09 Dezembro 2024
"Sonho e luto por um mundo em que ninguém passe fome e todos sejam estrangeiros, expatriados, apátridas, exilados, sem nações, estados e identidades, sem atlantismo e sem rotas da seda, sem os vírus de tradições e direitos étnicos, religiosos, culturais exclusivos, parmenideos, judaicos ou corânicos, pan-helênicos ou panrussos... e cristãos em todas as suas vertentes."
O artigo é de Flavio Lazzarin, padre italiano fidei donum que atua na Diocese de Coroatá, no Maranhão, e agente da Comissão Pastoral da Terra (CPT), em artigo enviado ao Instituto Humanitas Unisinos – IHU, em dezembro de 2024.
Segundo ele, "estamos presenciando, neste tempo, em Israel, à uma reedição do fanatismo zelote e, na Rússia, à reproposição da aliança constantiniana entre Igreja e Império. Será que a escolha da comunidade de Jerusalém pode nos dizer algo imprescindível sobre estas situações?"
Nestes dias, refletindo sobre os sofrimentos e os temores que os tempos atuais nos reservam, me senti quase obrigado a voltar ao tempo da primeira guerra judaico-romana para visitar a memória da decisão da comunidade judaico-cristã de Jerusalém de abandonar Jerusalém e buscar refúgio na cidade de Pela, Decápolis, atual Transjordânia. Um êxodo tão crucial que chega a me seduzir como se tivesse um valor profético e normativo para o nosso discernimento diante das guerras devastadoras que assolam atualmente Ucrânia e Palestina.
Estamos no ano de 66 e o imperador Nero envia as legiões para acabar com a insurreição judaica. A comunidade judeu-cristã, dissociada da revolta armada, escolhe fugir para um lugar de cultura grega, alternativa não meramente geográfica à Judéia, Idumeia, Peréia e Galileia, que estavam em estado de insurreição e longe também da Samaria e do litoral onde a situação era de perigosa incerteza.
Tal decisão, a meu ver, foi além da óbvia obediência à mensagem não violenta de Jesus, porque se deu num duríssimo confronto geopolítico em que prosperavam diferentes e antagônicas leituras da conjuntura.
Posturas diferenciadas e em conflito, que parecem se repetir também hoje nos mundos hebraico e islâmico, no ocidente católico e protestante e no oriente ortodoxo, certamente de forma análoga e com uma complexidade de atores e questões, que complicam ulteriormente a leitura e as decisões.
Uma primeira observação: os seguidores judeus de Jesus não se reconhecem na tradição nacionalista da Aliança, ligada ao controle da terra sagrada prometida por IHWH ao povo de Israel e não se identificam com a radicalidade do partido fariseu e com a guerra santa dos zelotes contra o invasor romano.
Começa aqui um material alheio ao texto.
(* ===== verification/Kprintf.v ===== *)
(** Formatted console output (kernel/printf.c) and [consputc]
    (kernel/console.c).  A format string is the list of its characters before
    the NUL; the variable arguments are a list of integers and strings.
    Writing past the end of the array [buf] of [printint] is undefined. *)
From S2P Require Import Prelude State Locks Sched Uart.

Definition BACKSPACE : Z := 0x100.

Definition consputc (c : Z) : K unit :=
  if c =? BACKSPACE then uartputc_sync 8 ;;; uartputc_sync 32 ;;; uartputc_sync 8
  else uartputc_sync c.

Fixpoint putchars (l : list Z) : K unit :=
  match l with [] => ret tt | c :: l => consputc c ;;; putchars l end.

(** digits[d] *)
Definition digit (d : Z) : Z := if d <? 10 then 48 + d else 97 + (d - 10).

(** do { buf[i++] = digits[x % base]; } while((x /= base) != 0); *)
Fixpoint digits_rev (fuel : nat) (x base : Z) : list Z :=
  match fuel with
  | O => []
  | S fuel => digit (x mod base) :: (if x / base =? 0 then [] else digits_rev fuel (x / base) base)
  end.

(** An unsigned 64-bit number has at most 64 digits. *)
Definition printint (xx base : Z) (sign : bool) : K unit :=
  let neg := sign && (xx <? 0) in
  let x := if neg then u64 (- xx) else u64 xx in
  let buf := digits_rev 64 x base ++ (if neg then [45] else []) in
  if (16 <? length buf)%nat then ub
  else
    putchars (rev buf).

Fixpoint printptr_loop (n : nat) (x : Z) : K unit :=
  match n with
  | O => ret tt
  | S n => consputc (digit (Z.shiftr x (64 - 4))) ;;; printptr_loop n (u64 (Z.shiftl x 4))
  end.
Definition printptr (x : Z) : K unit :=
  consputc 48 ;;; consputc 120 ;;; printptr_loop 16 x.

Inductive parg : Type := AInt (x : Z) | AStr (s : option (list Z)).

(** va_arg(ap, int), va_arg(ap, uint64) read as long long, va_arg(ap, char star) *)
Definition arg_int (args : list parg) (k : Z -> list parg -> K unit) : K unit :=
  match args with AInt x :: rest => k (i32 x) rest | _ => ub end.
Definition arg_long (args : list parg) (k : Z -> list parg -> K unit) : K unit :=
  match args with AInt x :: rest => k (i64 x) rest | _ => ub end.
Definition arg_str (args : list parg) (k : option (list Z) -> list parg -> K unit) : K unit :=
  match args with AStr s :: rest => k s rest | _ => ub end.

Fixpoint printf_loop (fmt : list Z) (args : list parg) : K unit :=
  match fmt with
  | [] => ret tt
  | 37 :: fmt =>                                            (* '%' *)
      match fmt with
      | 100 :: fmt => arg_int args (fun x args => printint x 10 true ;;; printf_loop fmt args)
      | 108 :: 100 :: fmt => arg_long args (fun x args => printint x 10 true ;;; printf_loop fmt args)
      | 108 :: 108 :: 100 :: fmt => arg_long args (fun x args => printint x 10 true ;;; printf_loop fmt args)
      | 117 :: fmt => arg_int args (fun x args => printint x 10 false ;;; printf_loop fmt args)
      | 108 :: 117 :: fmt => arg_long args (fun x args => printint x 10 false ;;; printf_loop fmt args)
      | 108 :: 108 :: 117 :: fmt => arg_long args (fun x args => printint x 10 false ;;; printf_loop fmt args)
      | 120 :: fmt => arg_int args (fun x args => printint x 16 false ;;; printf_loop fmt args)
      | 108 :: 120 :: fmt => arg_long args (fun x args => printint x 16 false ;;; printf_loop fmt args)
      | 108 :: 108 :: 120 :: fmt => arg_long args (fun x args => printint x 16 false ;;; printf_loop fmt args)
      | 112 :: fmt => arg_long args (fun x args => printptr (u64 x) ;;; printf_loop fmt args)
      | 115 :: fmt => arg_str args (fun s args => putchars (default (chars "(null)") s) ;;; printf_loop fmt args)
      | 37 :: fmt => consputc 37 ;;; printf_loop fmt args
      | [] => ret tt
      | c0 :: fmt => consputc 37 ;;; consputc c0 ;;; printf_loop fmt args
      end
  | cx :: fmt => consputc cx ;;; printf_loop fmt args
  end.

Definition printf (fmt : string) (args : list parg) : K unit :=
  locking <- gets k_locking ;;
  when locking (acquire LkPr) ;;;
  printf_loop (chars fmt) args ;;;
  when locking (release LkPr).

Definition printfinit : K unit := modify (set_k_locking true).

(** * What is printed *)

(** The state after [txt] was sent to the UART, which has room for [room] more. *)
Definition printed (txt : list Z) (room : nat) (s : kstate) : kstate :=
  set_k_uart (set_ut_room room (k_uart s)) (set_k_out (k_out s ++ txt) s).

(** The routine prints [txt] and changes nothing else. *)
Definition outputs (m : K unit) (txt : list Z) : Prop :=
  forall s, exists room, m s = Ok tt (printed txt room s).

Lemma outputs_bind m1 m2 t1 t2 : outputs m1 t1 -> outputs m2 t2 -> outputs (m1 ;;; m2) (t1 ++ t2).
Proof.
  intros H1 H2 s. destruct (H1 s) as [u1 E1]. rewrite (bind_Ok _ _ _ _ _ E1).
  destruct (H2 (printed t1 u1 s)) as [u2 ->]. exists u2. unfold printed. cbn. by rewrite <- app_assoc.
Qed.

Lemma consputc_outputs c : 0 <= c < 256 -> outputs (consputc c) [c].
Proof.
  intros Hc s. unfold consputc. rewrite (proj2 (Z.eqb_neq _ _)) by (unfold BACKSPACE; lia).
  unfold uartputc_sync, write_thr. rewrite bind_modify, u8_small by lia.
  exists (pred (Nat.max 1 (ut_room (k_uart s)))). by destruct s.
Qed.

Lemma putchars_outputs l : Forall (fun c => 0 <= c < 256) l -> outputs (putchars l) l.
Proof.
  induction 1 as [|c l Hc _ IH]; cbn [putchars].
  - intros s. exists (ut_room (k_uart s)). unfold printed. rewrite app_nil_r. by destruct s as [? ? ? ? ? ? ? ? ? ? ? ? ? ? ? ? ? [] ? ?].
  - apply (outputs_bind _ _ [c] l); [by apply consputc_outputs|done].
Qed.

(** A format without conversions is printed as it is. *)
Lemma printf_loop_char c fmt args : c <> 37 -> printf_loop (c :: fmt) args = (consputc c ;;; printf_loop fmt args).
Proof. intros Hc. destruct c as [|p|p]; try done. do 6 (destruct p as [p|p|]; try done). Qed.

Lemma printf_loop_text l : Forall (fun c => 0 <= c < 256 /\ c <> 37) l -> outputs (printf_loop l []) l.
Proof.
  induction 1 as [|c l [Hc Hp] _ IH].
  - apply (putchars_outputs []). constructor.
  - rewrite printf_loop_char by done. apply (outputs_bind _ _ [c] l); [by apply consputc_outputs|done].
Qed.

Lemma printf_text fmt s :
  Forall (fun c => 0 <= c < 256 /\ c <> 37) (chars fmt) -> LkPr ∉ k_held s ->
  exists room, printf fmt [] s = Ok tt (printed (chars fmt) room s).
Proof.
  intros Hf Hl. unfold printf. rewrite bind_gets. destruct (k_locking s); cbn [when].
  - rewrite (bind_Ok _ _ _ _ _ (acquire_Ok _ _ Hl)).
    destruct (printf_loop_text _ Hf (set_k_held (LkPr :: k_held s) s)) as [room E]. exists room.
    rewrite (bind_Ok _ _ _ _ _ E). rewrite (release_Ok _ _ (k_held s)) by done. by destruct s.
  - rewrite bind_ret. destruct (printf_loop_text _ Hf s) as [room E]. exists room. by rewrite (bind_Ok _ _ _ _ _ E).
Qed.

(** ** Numbers *)

Definition digit_value (c : Z) : Z := if c <? 97 then c - 48 else c - 87.
Definition read_digits (base : Z) (l : list Z) : Z := foldl (fun a c => a * base + digit_value c) 0 l.

(** Reading back a printed number. *)
Definition read_number (base : Z) (l : list Z) : Z :=
  match l with
  | c :: l' => if c =? 45 then - read_digits base l' else read_digits base l
  | [] => 0
  end.

Lemma digit_value_digit d : 0 <= d < 16 -> digit_value (digit d) = d.
Proof. intros H. unfold digit_value, digit. bool_case; lia. Qed.
Lemma digit_range d : 0 <= d < 16 -> 48 <= digit d < 103.
Proof. intros H. unfold digit. bool_case; lia. Qed.

Section Digits.
Context (base : Z) (Hbase : 2 <= base <= 16).

Lemma digits_rev_value fuel x :
  0 <= x < base ^ Z.of_nat fuel -> read_digits base (rev (digits_rev fuel x base)) = x.
Proof.
  revert x. induction fuel as [|fuel IH]; intros x Hx; cbn [digits_rev].
  - cbn in *. lia.
  - pose proof (Z.mod_pos_bound x base ltac:(lia)). pose proof (Z.div_mod x base ltac:(lia)).
    destruct (Z.eqb_spec (x / base) 0) as [E|Hne]; cbn [rev]; unfold read_digits; rewrite ?foldl_app; cbn [foldl app].
    + rewrite digit_value_digit by lia. lia.
    + fold (read_digits base (rev (digits_rev fuel (x / base) base))). rewrite IH, digit_value_digit; [lia|lia|].
      rewrite Nat2Z.inj_succ, Z.pow_succ_r in Hx by lia. split; [apply Z.div_pos; lia|apply Z.div_lt_upper_bound; lia].
Qed.

Lemma digits_rev_range fuel x : 0 <= x -> Forall (fun c => 48 <= c < 103) (digits_rev fuel x base).
Proof.
  revert x. induction fuel as [|fuel IH]; intros x Hx; cbn [digits_rev]; [constructor|].
  pose proof (Z.mod_pos_bound x base ltac:(lia)). constructor; [apply digit_range; lia|].
  destruct (_ =? _); [constructor|]. apply IH. apply Z.div_pos; lia.
Qed.

Lemma digits_rev_nonempty fuel x : digits_rev (S fuel) x base <> [].
Proof. done. Qed.

(** The number of digits. *)
Lemma digits_rev_length fuel x k :
  0 <= x < base ^ Z.of_nat fuel -> (0 < k <= fuel)%nat ->
  (length (digits_rev fuel x base) <= k)%nat <-> x < base ^ Z.of_nat k.
Proof.
  revert x k. induction fuel as [|fuel IH]; intros x k Hx Hk; [lia|]. cbn [digits_rev length].
  rewrite Nat2Z.inj_succ, Z.pow_succ_r in Hx by lia. pose proof (Z.mod_pos_bound x base ltac:(lia)).
  pose proof (Z.div_mod x base ltac:(lia)).
  assert (Hq : 0 <= x / base < base ^ Z.of_nat fuel) by (split; [apply Z.div_pos; lia|apply Z.div_lt_upper_bound; lia]).
  destruct k as [|k]; [lia|]. rewrite Nat2Z.inj_succ, Z.pow_succ_r by lia.
  assert (Hpos : 0 < base ^ Z.of_nat k) by (apply Z.pow_pos_nonneg; lia).
  destruct (Z.eqb_spec (x / base) 0) as [E|Hne]; cbn [length].
  - split; [intros _|lia]. rewrite E in *. nia.
  - assert (1 <= x / base) by lia. destruct k as [|k].
    + split; [|nia]. intros Hl. exfalso. destruct fuel; [cbn in Hq; lia|]. cbn in Hl. lia.
    + rewrite <- Nat.succ_le_mono, (IH (x / base) (S k)) by (done || lia). split; [|intros; apply Z.div_lt_upper_bound; lia].
      intros Hlt. nia.
Qed.
End Digits.

(** The characters of [printint xx base sign]. *)
Definition int_text (xx base : Z) (sign : bool) : list Z :=
  let neg := sign && (xx <? 0) in
  (if neg then [45] else []) ++ rev (digits_rev 64 (if neg then u64 (- xx) else u64 xx) base).

Lemma printint_text xx base sign :
  2 <= base <= 16 ->
  if (16 <? length (int_text xx base sign))%nat then printint xx base sign = ub
  else outputs (printint xx base sign) (int_text xx base sign).
Proof.
  intros Hb. unfold printint, int_text. set (neg := sign && (xx <? 0)). cbv zeta. set (x := if neg then u64 (- xx) else u64 xx).
  assert (E : rev (digits_rev 64 x base ++ (if neg then [45] else [])) = (if neg then [45] else []) ++ rev (digits_rev 64 x base)).
  { rewrite rev_app_distr. by destruct neg. }
  assert (El : length (digits_rev 64 x base ++ (if neg then [45] else [])) = length ((if neg then [45] else []) ++ rev (digits_rev 64 x base)))
    by (rewrite <- E; symmetry; apply length_rev).
  rewrite El. destruct (_ <? _)%nat; [done|]. rewrite E. apply putchars_outputs. apply Forall_app. split.
  - destruct neg; repeat constructor; lia.
  - apply Forall_rev. assert (Hx : 0 <= x) by (unfold x; destruct neg; apply u64_bound).
    eapply Forall_impl; [by apply digits_rev_range|]. cbn. intros c Hc. lia.
Qed.

Lemma int_text_read xx base sign :
  2 <= base <= 16 -> - 2 ^ 63 <= xx < 2 ^ 63 ->
  read_number base (int_text xx base sign) = if sign then xx else u64 xx.
Proof.
  intros Hb Hx. unfold int_text. set (neg := sign && (xx <? 0)). cbv zeta. set (x := if neg then u64 (- xx) else u64 xx).
  assert (Hx64 : 0 <= x < base ^ Z.of_nat 64).
  { assert (0 <= x < 2 ^ 64) by (unfold x; destruct neg; apply u64_bound).
    split; [lia|]. apply Z.lt_le_trans with (2 ^ 64); [lia|]. apply Z.pow_le_mono_l. lia. }
  pose proof (digits_rev_value base Hb 64 x Hx64) as Hv. pose proof (digits_rev_range base Hb 64 x ltac:(lia)) as Hr.
  destruct neg eqn:En; cbn [app].
  - unfold read_number. rewrite Z.eqb_refl, Hv. unfold neg in En. apply andb_true_iff in En as [-> En]. apply Z.ltb_lt in En.
    unfold x. rewrite u64_small; lia.
  - assert (Hn : read_number base (rev (digits_rev 64 x base)) = x).
    { rewrite <- Hv at 2. unfold read_number. apply Forall_rev in Hr.
      destruct (rev (digits_rev 64 x base)) as [|c l]; [done|]. apply Forall_cons in Hr as [Hc _].
      by rewrite (proj2 (Z.eqb_neq c 45)) by lia. }
    rewrite Hn. unfold x. destruct sign; [|done]. unfold neg in En. cbn in En. apply Z.ltb_ge in En. apply u64_small. lia.
Qed.

(** C27: [printint] with %d or %ld.  A number that fits the 16-character array
    is printed, and reading the printed characters gives it back; every other
    64-bit number overruns the array [buf] on the stack. *)
Theorem printint_decimal xx s :
  - 2 ^ 63 <= xx < 2 ^ 63 ->
  if bool_decide (- 10 ^ 15 < xx < 10 ^ 16)
  then exists s' txt, printint xx 10 true s = Ok tt s' /\ k_out s' = k_out s ++ txt /\ read_number 10 txt = xx
  else printint xx 10 true s = Panic "undefined behaviour".
Proof.
  intros Hx. pose proof (printint_text xx 10 true ltac:(lia)) as Ht. pose proof (int_text_read xx 10 true ltac:(lia) Hx) as Hr.
  assert (Hlen : (length (int_text xx 10 true) <= 16)%nat <-> - 10 ^ 15 < xx < 10 ^ 16).
  { unfold int_text. cbn [andb]. destruct (Z.ltb_spec xx 0); rewrite length_app, length_rev; cbn [length].
    - assert (E : u64 (- xx) = - xx) by (apply u64_small; lia). rewrite E. pose proof (digits_rev_length 10 ltac:(lia) 64 (- xx) 15 ltac:(lia) ltac:(lia)). lia.
    - assert (E : u64 xx = xx) by (apply u64_small; lia). rewrite E. pose proof (digits_rev_length 10 ltac:(lia) 64 xx 16 ltac:(lia) ltac:(lia)). lia. }
  destruct (Nat.ltb_spec 16 (length (int_text xx 10 true))).
  - rewrite bool_decide_eq_false_2 by (rewrite <- Hlen; lia). by rewrite Ht.
  - rewrite bool_decide_eq_true_2 by (apply Hlen; lia). destruct (Ht s) as [u E].
    eexists _, (int_text xx 10 true). split; [exact E|]. done.
Qed.

Lemma printint_decimal_witness :
  (exists s' txt, printint (-42) 10 true kstate0 = Ok tt s' /\ k_out s' = [] ++ txt /\ read_number 10 txt = -42) /\
  printint (10 ^ 16) 10 true kstate0 = Panic "undefined behaviour".
Proof.
  split.
  - pose proof (printint_decimal (-42) kstate0 ltac:(lia)) as H. rewrite bool_decide_eq_true_2 in H by lia. exact H.
  - pose proof (printint_decimal (10 ^ 16) kstate0 ltac:(lia)) as H. rewrite bool_decide_eq_false_2 in H by lia. exact H.
Defined.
Mas tampouco se aliam aos colaboracionistas saduceus.
Parece-me que, já nestes primeiros anos do “Caminho”, os seguidores de Jesus já optam para a teologia do Monte das Oliveiras e do Gólgota em substituição do Monte Sião, sede do Templo e dos poderes em Judá.
E parecem que antecipam concretamente o sonho de Paulo, que escreve aos Gálatas: “Não existe mais nem judeu nem grego... vós sois um em Cristo Jesus.” (Gal 3:28). Renegam, desta forma, todo nacionalismo, todo saudosismo teocrático e toda afirmação identitária, que divide, fragmenta e é estopim de inimizade e guerras.
Lição esta, que as cristandades ainda não aprenderam.
Lição, que é a primeira provocação política que os exilados de Pela nos oferecem.
Em suma, abandonar o Monte Sião não seria mera estratégia de sobrevivência, mas uma revolução cristológica. E uma revolução política.
Ao confrontarmos a escolha dos discípulos judeus de Jesus com a opção de Flávio Josefo, descobrimos aspectos ainda mais interessantes.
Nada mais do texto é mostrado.